Exercise aim:
Please say how many lines in the records below contain the word "routing". Give the number and nothing more.

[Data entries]
(* ===== verification/RouterTree.v ===== *)
(** The radix tree of the router (internal/platform/router/tree.go) and its
    routing context (context.go): the node type, registration
    ([insertRoute], [addChild], [setEndpoint]), search ([findRoute]) and the
    listing of routes.

    A node is reachable from one parent only, so the pointer updates of the
    source are rebuilding of the path to the node.  [addChild] returns a
    pointer to the node its caller then passes to [setEndpoint]; here the
    caller passes what it does with that node as a continuation. *)
From S2P Require Import Prelude GoStrings RouterPattern.

(** The part of package regexp the router uses: compilation, which can fail,
    and matching. *)
Class RegexpPkg := {
  regex : Type;
  regexp_Compile : gostring → option regex;
  regexp_MatchString : regex → gostring → bool
}.

(** * HTTP methods *)

Definition mSTUB : Z := 1.
Definition mCONNECT : Z := 2.
Definition mDELETE : Z := 4.
Definition mGET : Z := 8.
Definition mHEAD : Z := 16.
Definition mOPTIONS : Z := 32.
Definition mPATCH : Z := 64.
Definition mPOST : Z := 128.
Definition mPUT : Z := 256.
Definition mTRACE : Z := 512.

(** The package variables [methodMap] and [mALL]. *)
Record method_table := MethodTable {
  methodMap : gmap gostring Z;
  mALL : Z
}.

Definition default_methods : method_table := MethodTable
  (list_to_map
    [(str "CONNECT", mCONNECT); (str "DELETE", mDELETE); (str "GET", mGET);
     (str "HEAD", mHEAD); (str "OPTIONS", mOPTIONS); (str "PATCH", mPATCH);
     (str "POST", mPOST); (str "PUT", mPUT); (str "TRACE", mTRACE)])
  (fold_right Z.lor 0%Z
    [mCONNECT; mDELETE; mGET; mHEAD; mOPTIONS; mPATCH; mPOST; mPUT; mTRACE]).

(** [RegisterMethod], on a 64-bit platform ([strconv.IntSize] is 64); [2 << n]
    is a 64-bit shift. *)
Definition RegisterMethod (mt : method_table) (method : gostring)
  : method_table * option route_error :=
  if is_empty method then (mt, None)
  else
    let method := to_upper method in
    match methodMap mt !! method with
    | Some _ => (mt, None)
    | None =>
        let n := Z.of_nat (size (methodMap mt)) in
        if (64 - 2 <? n)%Z then (mt, Some ErrMaxMethods)
        else
          let m := (Z.shiftl 2 n mod 2 ^ 64)%Z in
          (MethodTable (<[method := m]> (methodMap mt)) (Z.lor (mALL mt) m), None)
    end.

Record Actions := MkActions { act_Request : gostring; act_Response : gostring }.

(** * The routing context *)

Record RouteParams := MkRouteParams { Keys : list gostring; Values : list gostring }.

(** [Context], without the fields of sub-routers the router never sets
    ([Routes], [RouteMethod]). *)
Record Context := MkContext {
  RoutePath : gostring;
  URLParams : RouteParams;
  routeParams : RouteParams;
  routePattern : gostring;
  RoutePatterns : list gostring;
  methodNotAllowed : bool;
  methodsAllowed : list Z
}.

Definition NewRouteContext : Context :=
  MkContext [] (MkRouteParams [] []) (MkRouteParams [] []) [] [] false [].

(** [Reset] keeps the backing arrays and forgets every field's content. *)
Definition Reset (x : Context) : Context :=
  MkContext [] (MkRouteParams [] []) (MkRouteParams [] []) [] [] false [].

Definition RouteParams_Add (s : RouteParams) (key value : gostring) : RouteParams :=
  MkRouteParams (Keys s ++ [key]) (Values s ++ [value]).

Definition set_routeParams (f : RouteParams → RouteParams) (x : Context) : Context :=
  MkContext (RoutePath x) (URLParams x) (f (routeParams x)) (routePattern x)
    (RoutePatterns x) (methodNotAllowed x) (methodsAllowed x).
(** The candidate at the end of an iteration, with its value pushed. *)
Lemma visit_pop_post (n : node) t c rctx v xs :
  wf n → c ∈ children n t → t ≠ ntStatic →
  (∀ its vs, is_Some (sem c its !! method) → imatch its xs vs →
     imatch (edge_items c ++ its) (v ++ xs) (v :: vs)) →
  (∀ rctx xs, find_post (sem c) rctx xs (findRoute mt method c rctx xs)) →
  find_post (sem n) rctx (v ++ xs)
    (visit_pop mt method c (findRoute mt method c) (push_value v rctx) xs).
Proof.
  intros Hwf Hc Ht Him Hrec. unfold visit_pop.
  pose proof (visit_post c (findRoute mt method c) (push_value v rctx) xs Hrec) as Hv.
  destruct (visit _ _ _ _ _ _) as [rctx' [m|]].
  - by eapply find_post_param.
  - destruct (wf_child _ _ _ Hwf Hc) as [[Hty _] _]. rewrite bool_decide_false by congruence.
    destruct Hv as [Hfr Hrp]. simpl in *. split; [done|]. simpl. rewrite Hrp. simpl.
    rewrite length_app. simpl. rewrite Nat.add_sub, take_app_length. by destruct (routeParams rctx).
Qed.

Lemma find_group_post (n : node) t rctx search :
  wf n →
  (∀ c, c ∈ children n t → ∀ rctx xs, find_post (sem c) rctx xs (findRoute mt method c rctx xs)) →
  find_post (sem n) rctx search
    (find_group mt method t (pairs (children n t)) rctx search).
Proof.
  intros Hwf Hrec. unfold find_group.
  destruct (pairs (children n t)) as [|[c0 rec0] es] eqn:Hp; [done|].
  cbv beta iota zeta. rewrite <- Hp.
  assert (∀ x rec, (x, rec) ∈ pairs (children n t) → x ∈ children n t ∧ rec = findRoute mt method x)
    as Hpairs by apply elem_of_pairs.
  destruct (Hpairs c0 rec0) as [Hc0 ->]; [rewrite Hp; left|].
  assert (t = ntParam ∨ t = ntRegexp →
    find_post (sem n) rctx search
      (if is_empty search then (rctx, None)
       else match param_loop mt t method (pairs (children n t)) rctx search with
            | (rctx, Some fin) => (rctx, Some fin)
            | (rctx, None) =>
                let '(xn, rec) := default (c0, findRoute mt method c0) (last (pairs (children n t))) in
                visit_pop mt method xn rec (push_value [] rctx) search
            end)) as Hparam.
  { intros Ht. case_match; [done|].
    pose proof (param_loop_post n t (children n t) rctx search Hwf Ht ltac:(done) Hrec) as Hl.
    destruct (param_loop _ _ _ _ _ _) as [rctx' [m|]]; [done|].
    eapply find_post_seq; [exact Hl|].
    assert (∃ x, default (c0, findRoute mt method c0) (last (pairs (children n t)))
                 = (x, findRoute mt method x) ∧ x ∈ children n t) as (x & -> & Hx).
    { destruct (last (pairs (children n t))) as [[x rec]|] eqn:Hla; simpl; [|eauto].
      apply last_Some_elem_of, Hpairs in Hla as [? ->]. eauto. }
    destruct (wf_child _ _ _ Hwf Hx) as [Hok _].
    rewrite <- (app_nil_l search) at 1. eapply (visit_pop_post n t); eauto.
    - naive_solver.
    - intros its vs _ Hm. apply (param_edge_match x t [] search); auto. }
  destruct t; auto.
  - destruct (findEdge _ _ _) as [[xn rec]|] eqn:Hf; [|done].
    apply findEdge_Some in Hf as [Hx _]. apply Hpairs in Hx as [Hx ->].
    destruct (has_prefix search (n_prefix xn)) eqn:Hpre; [|done]. apply has_prefix_drop in Hpre as Heq.
    destruct (wf_child _ _ _ Hwf Hx) as [[Hty _] _].
    apply (find_post_child n ntStatic xn _ _ (drop (length (n_prefix xn)) search));
      [done|done|done|exact Heq|]. unfold visit_pop.
    pose proof (visit_post xn (findRoute mt method xn) rctx (drop (length (n_prefix xn)) search)
                  (Hrec xn Hx)) as Hv.
    destruct (visit _ _ _ _ _ _) as [rctx' [m|]]; [done|]. by rewrite bool_decide_true.
  - simpl. rewrite <- (app_nil_r search) at 1. eapply (visit_pop_post n ntCatchAll); eauto.
    intros its vs [ep Hs] Hm.
    destruct (wf_child _ _ _ Hwf Hc0) as [(Hty & _ & _ & Hno) Hwc].
    destruct (decide (its = [])) as [->|Hne].
    + inversion Hm; subst. unfold edge_items. rewrite Hty. simpl. rewrite app_nil_r. constructor.
    + rewrite sem_no_head, lookup_empty in Hs; try done. intros t c. rewrite Hno.
      by intros ?%not_elem_of_nil.
Qed.

Lemma findRoute_unfold (n : node) rctx search :
  findRoute mt method n rctx search =
  match find_group mt method ntStatic (pairs (children n ntStatic)) rctx search with
  | (rctx, Some fin) => (rctx, Some fin)
  | (rctx, None) =>
      match find_group mt method ntRegexp (pairs (children n ntRegexp)) rctx search with
      | (rctx, Some fin) => (rctx, Some fin)
      | (rctx, None) =>
          match find_group mt method ntParam (pairs (children n ntParam)) rctx search with
          | (rctx, Some fin) => (rctx, Some fin)
          | (rctx, None) =>
              find_group mt method ntCatchAll (pairs (children n ntCatchAll)) rctx search
          end
      end
  end.
Proof. by destruct n. Qed.

(** What [findRoute] returns is registered, has a handler for the method, and
    its pattern matches the path with the values recorded; when nothing is
    found the parameters of the context are as before. *)
Lemma findRoute_post (n : node) rctx search :
  wf n → find_post (sem n) rctx search (findRoute mt method n rctx search).
Proof.
  intros Hwf. revert rctx search.
  induction Hwf as [n groups Hgr Hg Hk IH]. intros rctx search.
  assert (wf n) as Hwf by (by apply (wf_intro n groups)).
  assert (∀ t rctx, find_post (sem n) rctx search
            (find_group mt method t (pairs (children n t)) rctx search)) as Hpost.
  { intros t rctx'. apply find_group_post; [done|]. intros c Hc. rewrite Hgr in Hc. by eapply IH. }
  rewrite findRoute_unfold.
  pose proof (Hpost ntStatic rctx) as H1.
  destruct (find_group _ _ ntStatic _ _ _) as [c1 [m|]]; [done|]. eapply find_post_seq; [exact H1|].
  pose proof (Hpost ntRegexp c1) as H2.
  destruct (find_group _ _ ntRegexp _ _ _) as [c2 [m|]]; [done|]. eapply find_post_seq; [exact H2|].
  pose proof (Hpost ntParam c2) as H3.
  destruct (find_group _ _ ntParam _ _ _) as [c3 [m|]]; [done|]. eapply find_post_seq; [exact H3|].
  apply Hpost.
Qed.

(** * Completeness *)

(** A search that finds a node whatever the context. *)
Definition finds (rec : searcher) (search : gostring) : Prop :=
  ∀ rctx, ∃ rctx' m, rec rctx search = (rctx', Some m).

Lemma visit_finds (c : node) its ep search vs rctx :
  sem c its !! method = Some ep → is_Some (handler ep) → cmatch its search vs →
  (its ≠ [] → finds (findRoute mt method c) search) →
  ∃ rctx' m, visit mt method c (findRoute mt method c) rctx search = (rctx', Some m).
Proof.
  intros Hs Hh Hm Hrec. unfold visit. destruct (decide (its = [])) as [->|Hne].
  - inversion Hm; subst. simpl. rewrite sem_nil in Hs. unfold leaf_check.
    destruct (n_endpoints c) as [eps|]; simpl in Hs; [|done]. rewrite Hs.
    destruct ep as [[h|] pat acts keys]; [|by destruct Hh]. eauto.
  - destruct (if is_empty search then leaf_check _ _ _ _ else _) as [rctx' [|]]; [eauto|].
    by apply Hrec.
Qed.

Lemma param_loop_finds t cs (c : node) v rest its ep vs rctx :
  t = ntParam ∨ t = ntRegexp → c ∈ cs → child_ok t c →
  cut (n_tail c) v rest → (t = ntParam → "/"%char ∉ v) →
  (t = ntRegexp → v ≠ [] ∧ regexp_accepts (n_prefix c) v) →
  sem c its !! method = Some ep → is_Some (handler ep) → cmatch its rest vs →
  (its ≠ [] → finds (findRoute mt method c) rest) →
  ∃ rctx' m, param_loop mt t method (pairs cs) rctx (v ++ rest) = (rctx', Some m).
Proof.
  intros Ht Hin Hok Hcut Hpa Hre Hs Hh Hm Hrec. revert rctx.
  induction cs as [|c' cs IH]; [by apply not_elem_of_nil in Hin|]. intros rctx. simpl.
  apply elem_of_cons in Hin. destruct Hin as [<-|Hin].
  - rewrite (param_cut_complete c t v rest) by done.
    rewrite take_app_length, drop_app_length.
    destruct (visit_finds c its ep rest vs (push_value v rctx)) as (rctx' & m & ->); eauto.
  - destruct (param_cut t c' (v ++ rest)) as [p|]; [|by apply IH].
    destruct (visit _ _ _ _ _ _) as [rctx' [m|]]; [eauto|]. by apply IH.
Qed.

(** The binary search over a static group finds the edge of a byte. *)
Lemma findEdge_pairs (n : node) c :
  wf n → c ∈ children n ntStatic →
  findEdge (λ e, n_label e.1) (pairs (children n ntStatic)) (n_label c)
  = Some (c, findRoute mt method c).
Proof.
  intros Hwf Hc. destruct (proj1 (wf_unfold n) Hwf) as [Hg _].
  destruct (Hg ntStatic) as (Hf & _ & Hsort).
  destruct (findEdge_complete (λ e : node * searcher, n_label e.1) (pairs (children n ntStatic))
              (n_label c) (c, findRoute mt method c)) as ([x rec] & Hfe & Hl); try done.
  - unfold pairs. rewrite map_map. by apply Hsort.
  - apply list_elem_of_fmap. eauto.
  - rewrite Hfe. apply findEdge_Some in Hfe as [Hx _]. apply elem_of_pairs in Hx as [Hx ->].
    destruct (wf_head_inj n ntStatic ntStatic x c) as [_ ->]; try done.
    rewrite Forall_forall in Hf. unfold edge_head.
    rewrite (proj1 (Hf _ Hx)), (proj1 (Hf _ Hc)). simpl in Hl. congruence.
Qed.

(** The group of the edge that the items start with finds the rest. *)
Lemma find_group_finds (n : node) t c its ep search vs rctx :
  wf n → c ∈ children n t →
  sem c its !! method = Some ep → is_Some (handler ep) →
  cmatch (edge_items c ++ its) search vs →
  (∀ rest vs, its ≠ [] → cmatch its rest vs → finds (findRoute mt method c) rest) →
  ∃ rctx' m, find_group mt method t (pairs (children n t)) rctx search = (rctx', Some m).
Proof.
  intros Hwf Hc Hs Hh Hm Hrec. destruct (wf_child _ _ _ Hwf Hc) as [Hok Hwc].
  pose proof (proj1 Hok) as Hty. unfold edge_items in Hm. rewrite Hty in Hm. unfold find_group.
  destruct (pairs (children n t)) as [|[c0 rec0] es] eqn:Hp.
  { unfold pairs in Hp. apply map_eq_nil in Hp. rewrite Hp in Hc. by apply not_elem_of_nil in Hc. }
  cbv beta iota zeta. rewrite <- Hp. destruct t.
  - apply cmatch_chars_inv in Hm as (path & -> & Hm).
    pose proof Hok as (_ & Hhp & _).
    assert (default "000"%char (head (n_prefix c ++ path)) = n_label c) as ->.
    { destruct (n_prefix c); simplify_eq/=. done. }
    rewrite findEdge_pairs by done. rewrite has_prefix_app, drop_app_length. unfold visit_pop.
    destruct (visit_finds c its ep path vs rctx) as (rctx' & m & ->); eauto.
  - inversion Hm as [| | |? ? ? v rest vs' Hv Hcut Hacc Hm'|]; subst.
    destruct (param_loop_finds ntRegexp (children n ntRegexp) c v rest its ep vs' rctx)
      as (rctx' & m & ->); [auto|done|done|done|done|auto|done|done|done|eauto|].
    destruct v; [done|]. eauto.
  - inversion Hm as [| |? ? v rest vs' Hne Hcut Hsl Hm'| |]; subst.
    destruct (param_loop_finds ntParam (children n ntParam) c v rest its ep vs' rctx)
      as (rctx' & m & ->); [auto|done|done|done|done|done|done|done|done|eauto|].
    destruct (v ++ rest); [done|]. eauto.
  - destruct (proj1 (wf_unfold n) Hwf) as [Hg _]. destruct (Hg ntCatchAll) as (Hf & _ & _).
    assert (its = []) as -> by (by inversion Hm). simpl.
    destruct (elem_of_pairs (children n ntCatchAll) c0 rec0) as [Hc0 ->]; [rewrite Hp; left|].
    destruct (wf_head_inj n ntCatchAll ntCatchAll c0 c) as [_ ->]; try done.
    { destruct (wf_child _ _ _ Hwf Hc0) as [[Hty0 _] _]. unfold edge_head. by rewrite Hty, Hty0. }
    unfold visit_pop.
    destruct (visit_finds c [] ep [] [] (push_value search rctx)) as (rctx' & m & ->);
      [done|done|constructor|done|eauto].
Qed.

(** A path that matches a registered pattern canonically is found: by that
    route, or by one tried before it. *)
Lemma findRoute_finds (n : node) its ep search vs :
  wf n → its ≠ [] → sem n its !! method = Some ep → is_Some (handler ep) →
  cmatch its search vs → finds (findRoute mt method n) search.
Proof.
  intros Hwf. revert its search vs.
  induction Hwf as [n groups Hgr Hg Hk IH]. intros its search vs Hne Hs Hh Hm rctx.
  assert (wf n) as Hwf by (by apply (wf_intro n groups)).
  destruct (sem_inv n its Hwf Hne) as [(t & c & rest & Hc & -> & Heq)|[Hemp _]];
    [|by rewrite Hemp, lookup_empty in Hs].
  rewrite Heq in Hs.
  assert (∀ rctx, ∃ rctx' m, find_group mt method t (pairs (children n t)) rctx search = (rctx', Some m))
    as Hfind.
  { intros rctx'. eapply find_group_finds; eauto. intros rest' vs' Hne' Hm'.
    rewrite Hgr in Hc. eapply IH; eauto. }
  rewrite findRoute_unfold.
  destruct (find_group mt method ntStatic _ _ _) as [c1 [m1|]] eqn:E1; [eauto|].
  destruct (find_group mt method ntRegexp _ _ _) as [c2 [m2|]] eqn:E2; [eauto|].
  destruct (find_group mt method ntParam _ _ _) as [c3 [m3|]] eqn:E3; [eauto|].
  destruct t; [destruct (Hfind rctx)|destruct (Hfind c1)|destruct (Hfind c2)|apply Hfind];
    naive_solver congruence.
Qed.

Written answer:
2